Assigned task: From the entries below, return exactly the lines beginning at the one that contains "(** ** Requests *)" and ending at the one that contains "(** The three", both of them included, and only those lines.

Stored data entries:
▼
(* ===== verification/Virtio.v ===== *)
(** * kernel/virtio_disk.c: the driver of the disks

    One disk [n].  The state is what the driver and the device share (the
    descriptors and the two rings), the book-keeping of the driver, the flag
    [b->disk] and the block number of every buffer, and the request headers by
    their physical addresses.  Registers that the driver reads are given by the
    function [reg]; what it writes to registers is a list.  [data_addr] and
    [status_addr] are the addresses of the data of a buffer and of a status byte,
    [pages] that of the shared pages.  [fuel] bounds how often a waiting thread
    is woken in vain. *)

From S2P Require Import Prelude.

Definition NUM : Z := 8.
Definition VRING_DESC_F_NEXT : Z := 1.
Definition VRING_DESC_F_WRITE : Z := 2.
Definition VIRTIO_BLK_T_IN : Z := 0.
Definition VIRTIO_BLK_T_OUT : Z := 1.

Record vdesc := mkvd { d_addr : Z; d_len : Z; d_flags : Z; d_next : Z }.

Record vbuf := mkvb { b_blockno : Z; b_disk : bool }.

(** [struct virtio_blk_outhdr] *)
Record outhdr := mkoh { oh_type : Z; oh_reserved : Z; oh_sector : Z }.

(** [avail[1]] and [avail[2..]] are [avail_idx] and [avail_ring]; the device
    writes [used_id] and [used_elems], and the status of a request. *)
Record vst := mkvst {
  vcx : ctx;
  desc : list vdesc;
  avail_idx : Z;
  avail_ring : list Z;
  used_id : Z;
  used_elems : list Z;
  free : list bool;
  used_idx : Z;
  info_b : list Z;
  info_status : list Z;
  vinit : bool;
  bufs : gmap Z vbuf;
  headers : gmap Z outhdr;
  mmio : list (Z * Z)
}.

Definition set_vcx v s := mkvst v (desc s) (avail_idx s) (avail_ring s) (used_id s) (used_elems s) (free s) (used_idx s) (info_b s) (info_status s) (vinit s) (bufs s) (headers s) (mmio s).
Definition set_desc v s := mkvst (vcx s) v (avail_idx s) (avail_ring s) (used_id s) (used_elems s) (free s) (used_idx s) (info_b s) (info_status s) (vinit s) (bufs s) (headers s) (mmio s).
Definition set_avail_idx v s := mkvst (vcx s) (desc s) v (avail_ring s) (used_id s) (used_elems s) (free s) (used_idx s) (info_b s) (info_status s) (vinit s) (bufs s) (headers s) (mmio s).
Definition set_avail_ring v s := mkvst (vcx s) (desc s) (avail_idx s) v (used_id s) (used_elems s) (free s) (used_idx s) (info_b s) (info_status s) (vinit s) (bufs s) (headers s) (mmio s).
Definition set_free v s := mkvst (vcx s) (desc s) (avail_idx s) (avail_ring s) (used_id s) (used_elems s) v (used_idx s) (info_b s) (info_status s) (vinit s) (bufs s) (headers s) (mmio s).
Definition set_used_idx v s := mkvst (vcx s) (desc s) (avail_idx s) (avail_ring s) (used_id s) (used_elems s) (free s) v (info_b s) (info_status s) (vinit s) (bufs s) (headers s) (mmio s).
Definition set_info_b v s := mkvst (vcx s) (desc s) (avail_idx s) (avail_ring s) (used_id s) (used_elems s) (free s) (used_idx s) v (info_status s) (vinit s) (bufs s) (headers s) (mmio s).
Definition set_info_status v s := mkvst (vcx s) (desc s) (avail_idx s) (avail_ring s) (used_id s) (used_elems s) (free s) (used_idx s) (info_b s) v (vinit s) (bufs s) (headers s) (mmio s).
Definition set_bufs v s := mkvst (vcx s) (desc s) (avail_idx s) (avail_ring s) (used_id s) (used_elems s) (free s) (used_idx s) (info_b s) (info_status s) (vinit s) v (headers s) (mmio s).
Definition set_headers v s := mkvst (vcx s) (desc s) (avail_idx s) (avail_ring s) (used_id s) (used_elems s) (free s) (used_idx s) (info_b s) (info_status s) (vinit s) (bufs s) v (mmio s).
Definition set_mmio v s := mkvst (vcx s) (desc s) (avail_idx s) (avail_ring s) (used_id s) (used_elems s) (free s) (used_idx s) (info_b s) (info_status s) (vinit s) (bufs s) (headers s) v.

#[export] Instance vst_ctx : HasCtx vst.
Proof. refine {| cx := vcx; set_cx := set_vcx |}; [done|by intros []|done]. Defined.

Section Virtio.
Context (n : Z) (data_addr status_addr : Z -> Z) (pages : Z) (reg : Z -> Z).

Abbreviation V := (M vst).

Definition vdisk_lock : lock := ("virtio_disk"%string, n).
Definition free_chan : Z := - 1 - n.

(** Array accesses of the structure. *)
Definition rd {X} (f : vst -> list X) (i : Z) : V X := fun s => unwrap (aget (f s) i) s.
Definition wr {X} (f : vst -> list X) (g : list X -> vst -> vst) (i : Z) (x : X) : V unit := fun s => match aset (f s) i x with Some l => Ret tt (g l s) | None => Fault end.

(** [*R(n, r) = v] *)
Definition wreg (r v : Z) : V unit := modify (fun s => set_mmio (mmio s ++ [(r, v)]) s).

(** ** Start-up

    The message on the console and [initlock] are left out: a lock is free when
    no thread holds it. *)

Definition zero_desc : vdesc := mkvd 0 0 0 0.

Definition without_bit (x k : Z) : Z := Z.land x (Z.lnot (Z.shiftl 1 k)).

Definition virtio_disk_init : V unit :=
  i <- gets vinit ;;
  if (i : bool) then ret tt else
  if negb (reg 0 =? 1953655158) || negb (reg 4 =? 1) || negb (reg 8 =? 2) || negb (reg 12 =? 1431127377) then panic "could not find virtio disk" else
  wreg 112 1 ;;;
  wreg 112 (Z.lor 1 2) ;;;
  let features := without_bit (without_bit (without_bit (without_bit (without_bit (without_bit (without_bit (reg 16) 5) 7) 11) 12) 27) 29) 28 in
  wreg 32 (u32 features) ;;;
  wreg 112 (Z.lor (Z.lor 1 2) 8) ;;;
  wreg 112 (Z.lor (Z.lor (Z.lor 1 2) 8) 4) ;;;
  wreg 40 4096 ;;;
  wreg 48 0 ;;;
  let max := reg 52 in
  if max =? 0 then panic "virtio disk has no queue 0" else
  if max <? NUM then panic "virtio disk max queue too short" else
  wreg 56 NUM ;;;
  modify (fun s => mkvst (vcx s) (replicate 8 zero_desc) 0 (replicate 8 0) 0 (replicate 8 0) (free s) (used_idx s) (info_b s) (info_status s) (vinit s) (bufs s) (headers s) (mmio s)) ;;;
  wreg 64 (u32 (Z.shiftr pages 12)) ;;;
  modify (fun s => mkvst (vcx s) (desc s) (avail_idx s) (avail_ring s) (used_id s) (used_elems s) (replicate 8 true) (used_idx s) (info_b s) (info_status s) true (bufs s) (headers s) (mmio s)).

(** ** Descriptors *)

Fixpoint find_desc (l : list bool) (i : Z) : Z :=
  match l with
  | [] => -1
  | f :: l => if (f : bool) then i else find_desc l (i + 1)
  end.

Definition alloc_desc : V Z :=
  l <- gets free ;;
  let i := find_desc l 0 in
  if i <? 0 then ret (-1) else
  wr free set_free i false ;;;
  ret i.

Definition free_desc (i : Z) : V unit :=
  if NUM <=? i then panic "virtio_disk_intr 1" else
  f <- rd free i ;;
  if (f : bool) then panic "virtio_disk_intr 2" else
  d <- rd desc i ;;
  wr desc set_desc i (mkvd 0 (d_len d) (d_flags d) (d_next d)) ;;;
  wr free set_free i true ;;;
  wakeup_on free_chan.

(** A chain has at most [NUM] descriptors. *)
Fixpoint free_chain (fuel : nat) (i : Z) : V unit :=
  match fuel with
  | O => nofuel
  | S fuel =>
      free_desc i ;;;
      d <- rd desc i ;;
      if negb (Z.land (d_flags d) VRING_DESC_F_NEXT =? 0) then free_chain fuel (d_next d) else ret tt
  end.

Fixpoint free_all (l : list Z) : V unit :=
  match l with
  | [] => ret tt
  | i :: l => free_desc i ;;; free_all l
  end.

(** The indices, from the [k]th on; [got] are those before it. *)
Fixpoint alloc_descs (k : nat) (got : list Z) : V (option (list Z)) :=
  match k with
  | O => ret (Some got)
  | S k =>
      i <- alloc_desc ;;
      if i <? 0 then free_all got ;;; ret None else alloc_descs k (got ++ [i])
  end.

Definition alloc3_desc : V (option (list Z)) := alloc_descs 3 [].

(** ** Requests *)

Fixpoint alloc_wait (fuel : nat) : V (list Z) :=
  match fuel with
  | O => nofuel
  | S fuel =>
      o <- alloc3_desc ;;
      match o with
      | Some idx => ret idx
      | None => sleep_on free_chan vdisk_lock ;;; alloc_wait fuel
      end
  end.

Definition getbuf (b : Z) : V vbuf := fun s => unwrap (bufs s !! b) s.
Definition setdisk (b : Z) (v : bool) : V unit := x <- getbuf b ;; modify (fun s => set_bufs (<[b := mkvb (b_blockno x) v]> (bufs s)) s).

Fixpoint disk_wait (fuel : nat) (b : Z) : V unit :=
  match fuel with
  | O => nofuel
  | S fuel =>
      x <- getbuf b ;;
      if b_disk x then sleep_on b vdisk_lock ;;; disk_wait fuel b else ret tt
  end.

(** The three descriptors, with the header at the address [pa]. *)
Definition format_descs (pa b sector : Z) (write : bool) (i0 i1 i2 : Z) : V unit :=
  modify (fun s => set_headers (<[pa := mkoh (if write then VIRTIO_BLK_T_OUT else VIRTIO_BLK_T_IN) 0 sector]> (headers s)) s) ;;;
  wr desc set_desc i0 (mkvd pa 16 VRING_DESC_F_NEXT i1) ;;;
  wr desc set_desc i1 (mkvd (data_addr b) 1024 (Z.lor (if write then 0 else VRING_DESC_F_WRITE) VRING_DESC_F_NEXT) i2) ;;;
  wr info_status set_info_status i0 0 ;;;
  wr desc set_desc i2 (mkvd (status_addr i0) 1 VRING_DESC_F_WRITE 0).

(** [pa] is the physical address of the header on the stack of the thread. *)
Definition virtio_disk_rw (fuel : nat) (pa b : Z) (write : bool) : V unit :=
  x <- getbuf b ;;
  let sector := u32 (b_blockno x * (1024 / 512)) in
  acquire vdisk_lock ;;;
  idx <- alloc_wait fuel ;;
  match idx with
  | [i0; i1; i2] =>
      format_descs pa b sector write i0 i1 i2 ;;;
      setdisk b true ;;;
      wr info_b set_info_b i0 b ;;;
      a <- gets avail_idx ;;
      wr avail_ring set_avail_ring (a mod NUM) i0 ;;;
      modify (fun s => set_avail_idx (u16 (avail_idx s + 1)) s) ;;;
      wreg 80 0 ;;;
      disk_wait fuel b ;;;
      wr info_b set_info_b i0 0 ;;;
      free_chain (Z.to_nat NUM) i0 ;;;
      release vdisk_lock
  | _ => fault
  end.

(** ** Interrupts *)

Fixpoint intr_loop (fuel : nat) : V unit :=
  match fuel with
  | O => nofuel
  | S fuel =>
      u <- gets used_idx ;;
      d <- gets used_id ;;
      if u mod NUM =? d mod NUM then ret tt else
      id <- rd used_elems u ;;
      st <- rd info_status id ;;
      if negb (st =? 0) then panic "virtio_disk_intr status" else
      b <- rd info_b id ;;
      setdisk b false ;;;
      wakeup_on b ;;;
      modify (fun s => set_used_idx (u16 ((used_idx s + 1) mod NUM)) s) ;;;
      intr_loop fuel
  end.

Definition virtio_disk_intr : V unit :=
  acquire vdisk_lock ;;;
  intr_loop (Z.to_nat NUM) ;;;
  release vdisk_lock.
End Virtio.
(** C21: the interrupt takes the buffers of exactly the requests the device has
    used since the last one from the disk, and has then seen all of them; no
    descriptor changes hands.  It panics at the first request that failed. *)
Theorem virtio_disk_intr_spec n s C : ready n s -> vinv s C -> 0 <= used_idx s < 8 ->
  (forall bs, Forall2 (ended s) (used_now s) bs -> exists s', virtio_disk_intr n s = Ret tt s' /\ cx s' = touch (cx s) /\ vinv s' C /\ gave_back bs (bufs s) (bufs s') /\ used_now s' = [] /\ 0 <= used_idx s' < 8) /\
  (forall ids id rest bs st, used_now s = ids ++ id :: rest -> Forall2 (ended s) ids bs -> aget (info_status s) id = Some st -> st <> 0 -> virtio_disk_intr n s = Panic "virtio_disk_intr status").
Proof.
  intros [Hw Hl] Hv Hu. destruct (vi_len _ _ Hv) as (_ & _ & L & _). unfold virtio_disk_intr. rewrite (bind_ret_l _ _ _ _ _ (acquire_ok _ s Hl)). set (s0 := set_cx _ s).
  pose proof (Z.mod_pos_bound (used_id s - used_idx s) 8 ltac:(lia)) as Hm. set (m := Z.to_nat ((used_id s - used_idx s) mod 8)). assert (Hf : (m < Z.to_nat NUM)%nat) by (change (Z.to_nat NUM) with 8%nat; lia). split.
  - intros bs Hbs. destruct (intr_loop_ok m (Z.to_nat NUM) s0 bs Hf Hu L eq_refl Hbs) as (bm & E & Hg). run E.
    rewrite (release_ok (vdisk_lock n) (cx s)); [|done|done|by rewrite locked_touch]. eexists. split_and!; [done|done|by apply vinv_cx, vinv_used, vinv_cx|done| |apply Z.mod_pos_bound; done|apply Z.mod_pos_bound; done].
    assert (E0 : (used_id s - used_id s mod NUM) mod NUM = 0) by (unfold NUM; dlia). unfold used_now. cbn [used_idx used_id set_cx set_vcx set_used_idx vst_ctx set_bufs]. change (used_id s0) with (used_id s). by rewrite E0.
  - intros ids id rest bs st Hi Hbs Hst Hz. unfold bind. by rewrite (intr_loop_panics m (Z.to_nat NUM) s0 bs ids id rest st Hf Hu L eq_refl Hi Hbs Hst Hz).
Qed.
▲
Output of the task:
(** ** Requests *)

Fixpoint alloc_wait (fuel : nat) : V (list Z) :=
  match fuel with
  | O => nofuel
  | S fuel =>
      o <- alloc3_desc ;;
      match o with
      | Some idx => ret idx
      | None => sleep_on free_chan vdisk_lock ;;; alloc_wait fuel
      end
  end.

Definition getbuf (b : Z) : V vbuf := fun s => unwrap (bufs s !! b) s.
Definition setdisk (b : Z) (v : bool) : V unit := x <- getbuf b ;; modify (fun s => set_bufs (<[b := mkvb (b_blockno x) v]> (bufs s)) s).

Fixpoint disk_wait (fuel : nat) (b : Z) : V unit :=
  match fuel with
  | O => nofuel
  | S fuel =>
      x <- getbuf b ;;
      if b_disk x then sleep_on b vdisk_lock ;;; disk_wait fuel b else ret tt
  end.

(** The three descriptors, with the header at the address [pa]. *)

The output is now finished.